» HOW TO COMPLETE THIS TASK
This exercise calls for the records to be repeated in full, exactly as written.

» DATA FOR REVIEW
(** What the wait does, whatever the desktop: it only sleeps, removes the
    target and moves one file onto it; a path is returned after fewer
    sleeps than rounds, for the first listing whose chosen new file is
    finished. *)
Lemma wait_for_download_spec (before : gset (list N)) (name : list N) (rounds : nat) :
  forall d,
    exists acts,
      actions (SeleniumDownloader.wait_for_download pf w cfg before name rounds d).2
      = actions d ++ acts /\
      driver (SeleniumDownloader.wait_for_download pf w cfg before name rounds d).2
      = driver d /\
      (listed (SeleniumDownloader.wait_for_download pf w cfg before name rounds d).2
       <= listed d + rounds)%nat /\
      visits acts = [] /\
      (sleeps acts <= rounds)%nat /\
      match (SeleniumDownloader.wait_for_download pf w cfg before name rounds d).1 with
      | Some p =>
          p = join pf (download_dir cfg) name /\
          (sleeps acts < rounds)%nat /\
          exists current,
            listdir_downloads w (listed d + sleeps acts) = Some current /\
            current ∖ before <> ∅ /\
            SeleniumDownloader.unfinished (first_of w (current ∖ before)) = false /\
            moves acts
            = [(join pf (downloads_path cfg) (first_of w (current ∖ before)), p)]
      | None => moves acts = []
      end.
Proof.
  induction rounds as [|rounds IH]; intros d.
  - exists []. cbn. rewrite app_nil_r. repeat split; lia.
  - cbn [SeleniumDownloader.wait_for_download SeleniumDownloader.listdir].
    destruct (listdir_downloads w (listed d)) as [current|] eqn:El.
    2: { exists []. cbn. rewrite app_nil_r. repeat split; lia. }
    set (d1 := {| driver := driver d; listed := S (listed d); actions := actions d |}).
    assert (Hsleep :
      exists acts,
        actions (SeleniumDownloader.wait_for_download pf w cfg before name rounds
                   (SeleniumDownloader.act Sleep d1)).2 = actions d ++ acts /\
        driver (SeleniumDownloader.wait_for_download pf w cfg before name rounds
                  (SeleniumDownloader.act Sleep d1)).2 = driver d /\
        (listed (SeleniumDownloader.wait_for_download pf w cfg before name rounds
                   (SeleniumDownloader.act Sleep d1)).2 <= listed d + S rounds)%nat /\
        visits acts = [] /\
        (sleeps acts <= S rounds)%nat /\
        match (SeleniumDownloader.wait_for_download pf w cfg before name rounds
                 (SeleniumDownloader.act Sleep d1)).1 with
        | Some p =>
            p = join pf (download_dir cfg) name /\
            (sleeps acts < S rounds)%nat /\
            exists current,
              listdir_downloads w (listed d + sleeps acts) = Some current /\
              current ∖ before <> ∅ /\
              SeleniumDownloader.unfinished (first_of w (current ∖ before)) = false /\
              moves acts
              = [(join pf (downloads_path cfg) (first_of w (current ∖ before)), p)]
        | None => moves acts = []
        end).
    { destruct (IH (SeleniumDownloader.act Sleep d1)) as (acts & Ha & Hd & Hl & Hv & Hs & Hr).
      exists (Sleep :: acts). unfold d1 in *.
      cbn [SeleniumDownloader.act actions driver listed] in Ha, Hd, Hl, Hr.
      split; [rewrite Ha, <- app_assoc; reflexivity|]. split; [exact Hd|].
      split; [lia|]. split; [exact Hv|].
      change (Sleep :: acts) with ([Sleep] ++ acts).
      rewrite sleeps_app, moves_app. cbn [sleeps List.filter length moves flat_map app].
      change (length (List.filter _ acts)) with (sleeps acts).
      split; [lia|].
      destruct (SeleniumDownloader.wait_for_download pf w cfg before name rounds _).1
        as [p|]; [|exact Hr].
      destruct Hr as (Hp & Hlt & cur & Hcur & Hne & Hun & Hm).
      split; [exact Hp|]. split; [lia|]. exists cur.
      replace (listed d + (1 + sleeps acts))%nat with (S (listed d) + sleeps acts)%nat by lia.
      split; [exact Hcur|]. split; [exact Hne|]. split; [exact Hun|exact Hm]. }
    destruct (decide (current ∖ before = ∅)) as [Hempty|Hnew]; [exact Hsleep|].
    destruct (SeleniumDownloader.unfinished (first_of w (current ∖ before))) eqn:Hun;
      [exact Hsleep|].
    clear Hsleep.
    destruct (path_exists w (join pf (download_dir cfg) name));
      [destruct (remove_succeeds w (join pf (download_dir cfg) name))|];
      try destruct (move_succeeds w _ _).
    + eexists [Remove _; Move _ _]. cbn. rewrite <- app_assoc.
      split; [reflexivity|]. split; [reflexivity|]. split; [lia|].
      split; [reflexivity|]. split; [lia|]. split; [reflexivity|]. split; [lia|].
      exists current. rewrite Nat.add_0_r. repeat split; assumption.
    + eexists [Remove _]. cbn. repeat split; lia.
    + exists []. cbn. rewrite app_nil_r. repeat split; lia.
    + eexists [Move _ _]. cbn.
      split; [reflexivity|]. split; [reflexivity|]. split; [lia|].
      split; [reflexivity|]. split; [lia|]. split; [reflexivity|]. split; [lia|].
      exists current. rewrite Nat.add_0_r. repeat split; assumption.
    + exists []. cbn. rewrite app_nil_r. repeat split; lia.
Qed.
End Polling.

Section DownloadFile.
Context (pf : Platform) (w : Desktop) (cfg : DownloaderConfig).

» OUTPUT OF THE EXERCISE
(** What the wait does, whatever the desktop: it only sleeps, removes the
    target and moves one file onto it; a path is returned after fewer
    sleeps than rounds, for the first listing whose chosen new file is
    finished. *)
Lemma wait_for_download_spec (before : gset (list N)) (name : list N) (rounds : nat) :
  forall d,
    exists acts,
      actions (SeleniumDownloader.wait_for_download pf w cfg before name rounds d).2
      = actions d ++ acts /\
      driver (SeleniumDownloader.wait_for_download pf w cfg before name rounds d).2
      = driver d /\
      (listed (SeleniumDownloader.wait_for_download pf w cfg before name rounds d).2
       <= listed d + rounds)%nat /\
      visits acts = [] /\
      (sleeps acts <= rounds)%nat /\
      match (SeleniumDownloader.wait_for_download pf w cfg before name rounds d).1 with
      | Some p =>
          p = join pf (download_dir cfg) name /\
          (sleeps acts < rounds)%nat /\
          exists current,
            listdir_downloads w (listed d + sleeps acts) = Some current /\
            current ∖ before <> ∅ /\
            SeleniumDownloader.unfinished (first_of w (current ∖ before)) = false /\
            moves acts
            = [(join pf (downloads_path cfg) (first_of w (current ∖ before)), p)]
      | None => moves acts = []
      end.
Proof.
  induction rounds as [|rounds IH]; intros d.
  - exists []. cbn. rewrite app_nil_r. repeat split; lia.
  - cbn [SeleniumDownloader.wait_for_download SeleniumDownloader.listdir].
    destruct (listdir_downloads w (listed d)) as [current|] eqn:El.
    2: { exists []. cbn. rewrite app_nil_r. repeat split; lia. }
    set (d1 := {| driver := driver d; listed := S (listed d); actions := actions d |}).
    assert (Hsleep :
      exists acts,
        actions (SeleniumDownloader.wait_for_download pf w cfg before name rounds
                   (SeleniumDownloader.act Sleep d1)).2 = actions d ++ acts /\
        driver (SeleniumDownloader.wait_for_download pf w cfg before name rounds
                  (SeleniumDownloader.act Sleep d1)).2 = driver d /\
        (listed (SeleniumDownloader.wait_for_download pf w cfg before name rounds
                   (SeleniumDownloader.act Sleep d1)).2 <= listed d + S rounds)%nat /\
        visits acts = [] /\
        (sleeps acts <= S rounds)%nat /\
        match (SeleniumDownloader.wait_for_download pf w cfg before name rounds
                 (SeleniumDownloader.act Sleep d1)).1 with
        | Some p =>
            p = join pf (download_dir cfg) name /\
            (sleeps acts < S rounds)%nat /\
            exists current,
              listdir_downloads w (listed d + sleeps acts) = Some current /\
              current ∖ before <> ∅ /\
              SeleniumDownloader.unfinished (first_of w (current ∖ before)) = false /\
              moves acts
              = [(join pf (downloads_path cfg) (first_of w (current ∖ before)), p)]
        | None => moves acts = []
        end).
    { destruct (IH (SeleniumDownloader.act Sleep d1)) as (acts & Ha & Hd & Hl & Hv & Hs & Hr).
      exists (Sleep :: acts). unfold d1 in *.
      cbn [SeleniumDownloader.act actions driver listed] in Ha, Hd, Hl, Hr.
      split; [rewrite Ha, <- app_assoc; reflexivity|]. split; [exact Hd|].
      split; [lia|]. split; [exact Hv|].
      change (Sleep :: acts) with ([Sleep] ++ acts).
      rewrite sleeps_app, moves_app. cbn [sleeps List.filter length moves flat_map app].
      change (length (List.filter _ acts)) with (sleeps acts).
      split; [lia|].
      destruct (SeleniumDownloader.wait_for_download pf w cfg before name rounds _).1
        as [p|]; [|exact Hr].
      destruct Hr as (Hp & Hlt & cur & Hcur & Hne & Hun & Hm).
      split; [exact Hp|]. split; [lia|]. exists cur.
      replace (listed d + (1 + sleeps acts))%nat with (S (listed d) + sleeps acts)%nat by lia.
      split; [exact Hcur|]. split; [exact Hne|]. split; [exact Hun|exact Hm]. }
    destruct (decide (current ∖ before = ∅)) as [Hempty|Hnew]; [exact Hsleep|].
    destruct (SeleniumDownloader.unfinished (first_of w (current ∖ before))) eqn:Hun;
      [exact Hsleep|].
    clear Hsleep.
    destruct (path_exists w (join pf (download_dir cfg) name));
      [destruct (remove_succeeds w (join pf (download_dir cfg) name))|];
      try destruct (move_succeeds w _ _).
    + eexists [Remove _; Move _ _]. cbn. rewrite <- app_assoc.
      split; [reflexivity|]. split; [reflexivity|]. split; [lia|].
      split; [reflexivity|]. split; [lia|]. split; [reflexivity|]. split; [lia|].
      exists current. rewrite Nat.add_0_r. repeat split; assumption.
    + eexists [Remove _]. cbn. repeat split; lia.
    + exists []. cbn. rewrite app_nil_r. repeat split; lia.
    + eexists [Move _ _]. cbn.
      split; [reflexivity|]. split; [reflexivity|]. split; [lia|].
      split; [reflexivity|]. split; [lia|]. split; [reflexivity|]. split; [lia|].
      exists current. rewrite Nat.add_0_r. repeat split; assumption.
    + exists []. cbn. rewrite app_nil_r. repeat split; lia.
Qed.
End Polling.

Section DownloadFile.
Context (pf : Platform) (w : Desktop) (cfg : DownloaderConfig).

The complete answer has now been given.